▼

Lemma row_rec o l : row R o l -> row R' o l.
Proof.
  apply path_ext. intros x n _ Hn. unfold R'. destruct (decide (x = r)) as [->|Hx].
  - rewrite Hj in Hn. injection Hn as <-. exists j'. rewrite lookup_insert_eq. destruct Kj as (_ & _ & _ & K4). done.
  - exists n. by rewrite lookup_insert_ne.
Qed.

Lemma info_ok_rec x i js : info_ok R x i js -> info_ok R' x i (set_state r (jStatus (core j')) js).
Proof.
  destruct i as [o|b|b o]; cbn.
  - intros (r0 & s & -> & -> & J & W). exists r0, (if r0 =? r then jStatus (core j') else s).
    pose proof (job_at_rec x _ J) as J'. cbn in J' |- *. split_and!; [done| | |by apply row_rec];
      destruct (Z.eqb_spec r0 r) as [->|]; done.
  - by intros ->.
  - intros (a & ja & -> & Ha & N & T & I & S & W & J & L). pose proof Kj as (K1 & K2 & K3 & K4).
    assert (exists ja', R' !! a = Some ja' /\ keeps ja ja' /\ jStatus (core ja') <> JOB_STAT_NULL) as (ja' & Ha' & (E1 & E2 & E3 & E4) & S').
    { unfold R'. destruct (decide (a = r)) as [->|Hne]; [rewrite lookup_insert_eq; rewrite Hj in Ha; injection Ha as <-; eauto|].
      rewrite lookup_insert_ne by done. exists ja. split_and!; done. }
    exists a, ja'. rewrite E1, E2, E3, E4, set_state_fst. split_and!; try done.
    + by apply row_rec.
    + unfold set_state. apply Forall_fmap. eapply Forall_impl; [exact J|]. intros p Hp. by apply job_at_rec.
    + unfold set_state. by rewrite length_map.
Qed.
End Record.

Lemma holds_state i js r s r0 : holds i js r0 -> holds i (set_state r s js) r0.
Proof. unfold holds. by rewrite set_state_fst. Qed.
Lemma exact_upd_state P t kids A x n a r s s' old new : shape t kids A -> jobs_but P t A ->
  nodes t !! x = Some n -> A !! x = Some a -> (r, s) ∈ a_jobs a ->
  (forall k, (k < 8)%nat -> hits new k - hits old k = hit k s' - hit k s) ->
  exact (set_bases (upd_on (nodes t) (count_status old new) (a_chain a) (bases t)) t) (state_all r s' A).
Proof.
  intros S J Hn Ha Hr Hd. eapply (upd_exact _ _ _ _ A); [apply S|apply count_status_adds|].
  intros p m k Hp Hb Hk. rewrite (total_state P t A x n a r s) by (try done; intros; by apply S). case_decide; [|done]. by rewrite Hd.
Qed.

(** The state of a job and the counts are changed together. *)
Lemma status_inv P t kids A x n a r j j' s old new : inv_but P t kids A -> nodes t !! x = Some n -> A !! x = Some a -> (r, s) ∈ a_jobs a ->
  recs t !! r = Some j -> keeps j j' -> jStatus (core j') <> JOB_STAT_NULL ->
  (forall k, (k < 8)%nat -> hits new k - hits old k = hit k (jStatus (core j')) - hit k s) ->
  inv_but P (set_recs (<[r := j']> (recs t)) (set_bases (upd_on (nodes t) (count_status old new) (a_chain a) (bases t)) t)) kids
    (state_all r (jStatus (core j')) A).
Proof.
  intros [S J At En] Hn Ha Hr Hj Kj Hs Hd. pose proof (exact_upd_state _ t kids A x n a r s _ old new S J Hn Ha Hr Hd) as E. split.
  - destruct S as [S1 S2 S3 S4 S5 S6 S7]. split; cbn; try done.
    + intros y. unfold state_all. rewrite lookup_fmap, fmap_is_Some. apply S2.
    + intros y b. unfold state_all. rewrite lookup_fmap_Some. intros (b0 & <- & Hb). cbn. by apply S3.
  - pose proof (jobs_ok_rec _ t A r j j' J Hj Kj Hs) as [J1 J2 J3]. split; cbn in *; try done.
    intros y Hy. apply J3. rewrite upd_on_dom in Hy. done.
  - intros y b Hb. unfold state_all in Hb. rewrite lookup_fmap_Some in Hb. destruct Hb as (b0 & <- & Hb). cbn. by apply (At y).
  - done.
Qed.

(** A member has a record, and the chain of its node leads to the root. *)
Lemma member_facts P t kids A x a r s : inv_but P t kids A -> A !! x = Some a -> (r, s) ∈ a_jobs a ->
  exists n j, nodes t !! x = Some n /\ recs t !! r = Some j /\ jStatus (core j) = s /\ s <> JOB_STAT_NULL /\ jgrpNode j = Some x
    /\ nodeType (core j) = JGRP_NODE_JOB /\ 0 < jobId (core j) /\ up (nodes t) (Some x) (a_chain a).
Proof.
  intros I Ha Hr. destruct (s_dom _ _ _ (i_shape _ _ _ _ I) x) as [D _]. destruct D as [n Hn]; [eauto|].
  destruct (member_rec _ t A x n a r s (i_jobs _ _ _ _ I) Hn Ha Hr) as (j & H1 & H2 & H3 & H4 & H5 & H6). cbn in *.
  destruct (s_chain _ _ _ (i_shape _ _ _ _ I) x a Ha) as (l & -> & U). eauto 12.
Qed.

(** States of jobs: what the index of a count depends on. *)
Lemma index_SET_STATE s n : getIndexOfJStatus (SET_STATE s (MASK_STATUS n)) = getIndexOfJStatus (MASK_STATUS n).
Proof.
  unfold getIndexOfJStatus. replace (MASK_STATUS (Z.ldiff (Z.ldiff (Z.ldiff (SET_STATE s (MASK_STATUS n)) JOB_STAT_UNKWN) JOB_STAT_PDONE) JOB_STAT_PERR))
    with (MASK_STATUS (Z.ldiff (Z.ldiff (Z.ldiff (MASK_STATUS n) JOB_STAT_UNKWN) JOB_STAT_PDONE) JOB_STAT_PERR)); [done|].
  apply Z.bits_inj'. intros i Hi. unfold SET_STATE, MASK_STATUS. rewrite !Z.land_spec, !Z.ldiff_spec, !Z.lor_spec, !Z.land_spec, !Z.ldiff_spec.
  by destruct (Z.testbit MASK_INT_JOB_STAT i), (Z.testbit s i); rewrite ?andb_false_r.
Qed.

Lemma SET_STATE_nonzero s n : MASK_STATUS n <> 0 -> SET_STATE s (MASK_STATUS n) <> JOB_STAT_NULL.
Proof. unfold SET_STATE, JOB_STAT_NULL. intros H E. apply Z.lor_eq_0_iff in E as [_ E]. done. Qed.

Lemma hit_index k s s' : getIndexOfJStatus s = getIndexOfJStatus s' -> hit k s = hit k s'.
Proof. unfold hit. by intros ->. Qed.

Lemma hits_nonzero s k : s <> JOB_STAT_NULL -> hits s k = hit k s.
Proof. unfold hits. intros H. by rewrite (proj2 (Z.eqb_neq _ _) H). Qed.

Theorem changeState_ok t kids A x a r s newStatus : inv t kids A -> A !! x = Some a -> (r, s) ∈ a_jobs a -> MASK_STATUS newStatus <> 0 ->
  exists t' A', changeState t r newStatus = Ok t' /\ inv t' kids A'.
Proof.
  intros I Ha Hr Hm. destruct (member_facts _ t kids A x a r s I Ha Hr) as (n & j & Hn & Hj & Es & Hs & Ej & Ty & Id & U).
  unfold changeState. rewrite (rec_at_eq t r j Hj). cbn [mbind res_bind]. case_match; [eauto|].
  rewrite (proj2 (Z.leb_le 0 (jobId (core j)))) by lia.
  rewrite (updJgrp_spec t r j (a_chain a)); [|apply I|eapply exact_has_bases, I|done|by rewrite Ej]. cbn [mbind res_bind].
  rewrite (on_rec_eq _ r _ j) by done. eexists _, _. split; [done|].
  eapply (status_inv _ t kids A x n a r j _ s); try done; cbn.
  - by apply SET_STATE_nonzero.
  - intros k Hk. rewrite Es, !hits_nonzero by done. f_equal. apply hit_index. symmetry. apply index_SET_STATE.
Qed.

Theorem requeueOnTree_ok t kids A x a r s psusp : inv t kids A -> A !! x = Some a -> (r, s) ∈ a_jobs a ->
  exists t' A', requeueOnTree t r psusp = Ok t' /\ inv t' kids A'.
Proof.
  intros I Ha Hr. destruct (member_facts _ t kids A x a r s I Ha Hr) as (n & j & Hn & Hj & Es & Hs & Ej & Ty & Id & U).
  unfold requeueOnTree. rewrite (rec_at_eq t r j Hj). cbn [mbind res_bind].
  rewrite (updJgrp_spec t r j (a_chain a)); [|apply I|eapply exact_has_bases, I|done|by rewrite Ej]. cbn [mbind res_bind].
  rewrite (on_rec_eq _ r _ j) by done. cbn [mbind res_bind].
  set (j1 := on_core (set_jStatus JOB_STAT_PEND) j). set (t1 := set_recs _ _).
  assert (I1 : inv t1 kids (state_all r JOB_STAT_PEND A)).
  { apply (status_inv _ t kids A x n a r j j1 s (jStatus (core j)) JOB_STAT_PEND); try done.
    intros k Hk. rewrite Es, !hits_nonzero by done. done. }
  destruct psusp; [|eauto]. rewrite (on_rec_eq _ r _ j1) by (cbn; by rewrite lookup_insert_eq). cbn [mbind res_bind].
  set (a1 := mkA (a_chain a) (set_state r JOB_STAT_PEND (a_jobs a))).
  assert (Ha1 : state_all r JOB_STAT_PEND A !! x = Some a1) by (unfold state_all; by rewrite lookup_fmap, Ha).
  rewrite (updJgrp_spec _ r (on_core (set_jStatus JOB_STAT_PSUSP) j1) (a_chain a));
    [|apply I1|intros y m Hy Hb; eapply (exact_has_bases t1); [apply I1|exact Hy|done]|cbn; by rewrite lookup_insert_eq|cbn; by rewrite Ej].
  eexists _, _. split; [done|].
  apply (status_inv _ t1 kids _ x n a1 r j1 (on_core (set_jStatus JOB_STAT_PSUSP) j1) JOB_STAT_PEND JOB_STAT_PEND JOB_STAT_PSUSP I1); try done.
  - cbn. apply list_elem_of_fmap. exists (r, s). split; [cbn; by rewrite Z.eqb_refl|done].
  - cbn. by rewrite lookup_insert_eq.
Qed.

▲

Reproduce word for word the material above, beginning with the line that contains "assert (Ha1 : state_all" and ending with the line that contains "apply (status_inv _ t1".

→ **SOLUTION**
  assert (Ha1 : state_all r JOB_STAT_PEND A !! x = Some a1) by (unfold state_all; by rewrite lookup_fmap, Ha).
  rewrite (updJgrp_spec _ r (on_core (set_jStatus JOB_STAT_PSUSP) j1) (a_chain a));
    [|apply I1|intros y m Hy Hb; eapply (exact_has_bases t1); [apply I1|exact Hy|done]|cbn; by rewrite lookup_insert_eq|cbn; by rewrite Ej].
  eexists _, _. split; [done|].
  apply (status_inv _ t1 kids _ x n a1 r j1 (on_core (set_jStatus JOB_STAT_PSUSP) j1) JOB_STAT_PEND JOB_STAT_PEND JOB_STAT_PSUSP I1); try done.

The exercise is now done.